Author Archives: Mark C. Rathbun

Arrogance and Ignorance

The following passage is taken from the novel Texas Tropics.

When I arrived Amerigo was as relaxed and content as the last time I interrupted his little fisherman’s paradise.  As I pulled Lucille ashore, Amerigo grabbed my pole and turned to his shrimp bucket to bait up my line. He handed back the pole.  He looked at me knowingly and said, “You’ve been busy, no?”

I took the invitation to fill him in on my adventures. Amerigo did not show the kind of surprise or shock or wonderment you would expect any other human to exhibit in reaction to my story. When I finished, his only comment seemed to come randomly out of the blue, “Your father is wise beyond his years.”

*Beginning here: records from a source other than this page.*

(* ===== verification/Machine.v ===== *)
(** * Machine: the integers of the target

    [app_main] counts with C [int]s (32 bits, signed: [num_devices],
    [sample_count], [crc_errors[i]], the loop indices) and measures time with
    [TickType_t] (32 bits, unsigned).  An integer is a [Z]; the arithmetic of
    each type is written out here: unsigned subtraction wraps modulo 2^32,
    a signed increment past [INT_MAX] is undefined behaviour and is the fault
    [SignedOverflow].  The lemmas are the facts about wrap-around that the
    timing theorems rest on. *)

From Stdlib Require Import ZArith Lia String.
From stdpp Require Import prelude strings.
From S2P Require Import Prelude.

#[local] Open Scope Z_scope.
#[local] Open Scope prog_scope.

(** ** 32-bit signed [int]. *)

Definition INT_MAX : Z := 2147483647.
Definition INT_MIN : Z := -2147483648.

Definition in_int (z : Z) : Prop := INT_MIN <= z <= INT_MAX.

(** [++x] on an [int]: undefined when [x] is [INT_MAX]. *)
Definition int_incr {S} (what : string) (x : Z) : prog S Z :=
  if x <? INT_MAX then ret (x + 1) else fail (SignedOverflow what).

(** ** 32-bit unsigned [TickType_t]. *)

Definition UINT32_MOD : Z := 4294967296.

Definition in_u32 (z : Z) : Prop := 0 <= z < UINT32_MOD.

(** Conversion to [uint32_t]. *)
Definition u32 (z : Z) : Z := z mod UINT32_MOD.

(** [a - b] on [uint32_t]. *)
Definition u32_sub (a b : Z) : Z := u32 (a - b).

(** [a / b] on [uint32_t], for [b] not zero. *)
Definition u32_div (a b : Z) : Z := u32 a / u32 b.

(** [a < b] on [uint32_t]. *)
Definition u32_ltb (a b : Z) : bool := u32 a <? u32 b.

(** ** Bytes. *)

Definition in_u8 (z : Z) : Prop := 0 <= z < 256.

#[export] Instance in_int_dec z : Decision (in_int z).
Proof. unfold in_int. apply _. Defined.
#[export] Instance in_u32_dec z : Decision (in_u32 z).
Proof. unfold in_u32. apply _. Defined.
#[export] Instance in_u8_dec z : Decision (in_u8 z).
Proof. unfold in_u8. apply _. Defined.

(** ** Facts. *)

Lemma UINT32_MOD_pos : 0 < UINT32_MOD.
Proof. done. Qed.

Lemma u32_range z : in_u32 (u32 z).
Proof. apply Z.mod_pos_bound, UINT32_MOD_pos. Qed.

Lemma u32_small z : in_u32 z -> u32 z = z.
Proof. apply Z.mod_small. Qed.

Lemma u32_idemp z : u32 (u32 z) = u32 z.
Proof. apply u32_small, u32_range. Qed.

(** Two integers with the same residue that are less than 2^32 apart are
    equal: the uniqueness half of every wrap-around argument. *)
Lemma u32_inj_near a b : u32 a = u32 b -> - UINT32_MOD < a - b < UINT32_MOD -> a = b.
Proof.
  unfold u32. intros Heq Hnear.
  pose proof (Z.div_mod a UINT32_MOD) as Ha.
  pose proof (Z.div_mod b UINT32_MOD) as Hb.
  unfold UINT32_MOD in *. nia.
Qed.

Lemma u32_sub_u32 a b : u32_sub (u32 a) (u32 b) = u32 (a - b).
Proof. unfold u32_sub, u32. by rewrite <- Zminus_mod. Qed.

Lemma u32_sub_range a b : in_u32 (u32_sub a b).
Proof. apply u32_range. Qed.

(** The difference of two readings of a tick counter that wrapped at most
    once between them is the time that passed. *)
Lemma u32_sub_elapsed t0 t1 :
  t0 <= t1 < t0 + UINT32_MOD -> u32_sub (u32 t1) (u32 t0) = t1 - t0.
Proof. intros H. rewrite u32_sub_u32. apply u32_small. unfold in_u32. lia. Qed.

(** Whatever the distance, the difference never exceeds the time passed. *)
Lemma u32_sub_le t0 t1 : t0 <= t1 -> u32_sub (u32 t1) (u32 t0) <= t1 - t0.
Proof.
  intros H. rewrite u32_sub_u32. unfold u32. apply Z.mod_le; [lia | apply UINT32_MOD_pos].
Qed.

(** [a + (p - a) mod 2^32] is [p] plus a whole number of wraps, and at least
    [p] when [a] is not negative and [p] is a [uint32_t]. *)
Lemma u32_sub_makes_up p a :
  in_u32 p -> 0 <= a -> p <= a + u32_sub p (u32 a).
Proof.
  intros Hp Ha. unfold u32_sub.
  replace (u32 (p - u32 a)) with (u32 (p - a)).
  2:{ unfold u32. by rewrite Zminus_mod_idemp_r. }
  unfold u32, in_u32, UINT32_MOD in *.
  pose proof (Z.div_mod (p - a) 4294967296) as Hdm.
  pose proof (Z.mod_pos_bound (p - a) 4294967296) as Hb.
  assert ((p - a) / 4294967296 < 1) by (apply Z.div_lt_upper_bound; lia).
  nia.
Qed.

Lemma u32_div_small a b : in_u32 a -> in_u32 b -> u32_div a b = a / b.
Proof. intros. unfold u32_div. by rewrite !u32_small. Qed.

Lemma u32_div_range a b : 0 < u32 b -> in_u32 (u32_div a b).
Proof.
  intros Hb. unfold u32_div, in_u32. pose proof (u32_range a) as [H0 H1].
  split; [apply Z.div_pos; lia|].
  apply Z.div_lt_upper_bound; [done|]. unfold UINT32_MOD in *. nia.
Qed.

Lemma u32_ltb_lt a b : u32_ltb a b = true <-> u32 a < u32 b.
Proof. apply Z.ltb_lt. Qed.

Lemma u32_ltb_ge a b : u32_ltb a b = false <-> u32 b <= u32 a.
Proof. apply Z.ltb_ge. Qed.

Section IntIncr.
Context {St : Type}.
Implicit Types s : St.

Lemma int_incr_ok what x s : x < INT_MAX -> int_incr what x s = Ok (x + 1) s.
Proof. intros H. unfold int_incr. by destruct (Z.ltb_spec x INT_MAX); try lia. Qed.

Lemma int_incr_overflow what x s :
  INT_MAX <= x -> int_incr what x s = Fault (SignedOverflow what) s.
Proof. intros H. unfold int_incr. by destruct (Z.ltb_spec x INT_MAX); try lia. Qed.

Lemma wp_int_incr what x (Q : Z -> St -> Prop) s :
  x < INT_MAX -> Q (x + 1) s -> wp (int_incr what x) Q s.
Proof. intros H HQ. unfold wp. by rewrite int_incr_ok. Qed.

Lemma int_incr_proper (R : relation St) what x :
  Proper (R ==> outcome_rel R) (int_incr what x).
Proof. unfold int_incr. destruct (_ <? _); apply _. Qed.

#[export] Instance steps_int_incr (R : relation St) `{!Reflexive R} what x :
  Steps R (int_incr what x).
Proof. intros s. unfold int_incr. destruct (_ <? _); cbn; reflexivity. Qed.

End IntIncr.

#[export] Hint Resolve u32_range u32_sub_range : prog.
(* ===== verification/Rtos.v ===== *)
(** * Rtos: FreeRTOS and stdio as [app_main] sees them

    The program reads the tick counter, sleeps, and prints.  A call of
    [printf] is kept as its format string and its arguments: the formatting
    itself is the C library's. *)

From Stdlib Require Import ZArith Lia String.
From stdpp Require Import prelude strings.
From S2P Require Import Prelude Machine.

#[local] Open Scope Z_scope.

(** An argument of [printf]: an [int] for [%d], a string for [%s], a
    [float] (in sixteenths) for [%.1f]. *)
Inductive PrintArg : Type :=
| PInt (z : Z)
| PStr (s : string)
| PFloat (sixteenths : Z).

#[export] Instance PrintArg_eq_dec : EqDecision PrintArg.
Proof. solve_decision. Defined.

Class Rtos (W : Type) : Type := {
  (** [portTICK_PERIOD_MS]: milliseconds per tick, a [TickType_t]:
      1000 over the tick rate, which the configuration keeps between 1 Hz
      and 1 kHz.  The divisions by it are therefore defined. *)
  portTICK_PERIOD_MS : Z;
  tick_period_range : 1 <= portTICK_PERIOD_MS <= 1000;
  (** [vTaskDelay(ticks)] *)
  vTaskDelay : Z -> W -> W;
  (** [xTaskGetTickCount()] *)
  xTaskGetTickCount : W -> Z * W;
  (** [printf(format, ...)] *)
  printf : string -> list PrintArg -> W -> W;
}.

I wanted to say, ‘What about me almost getting killed? What about me standing up to Ramos?  What about me being set up like a bowling pin? What about me standing trial with my life in the balance?’  Instead, the thing he found most interesting was the last thing I cared about at the moment. I took a deep breath. I looked out across the cove.  I let my emotions settle and then calmly asked, “Oh, you mean teaching me about Zapata?”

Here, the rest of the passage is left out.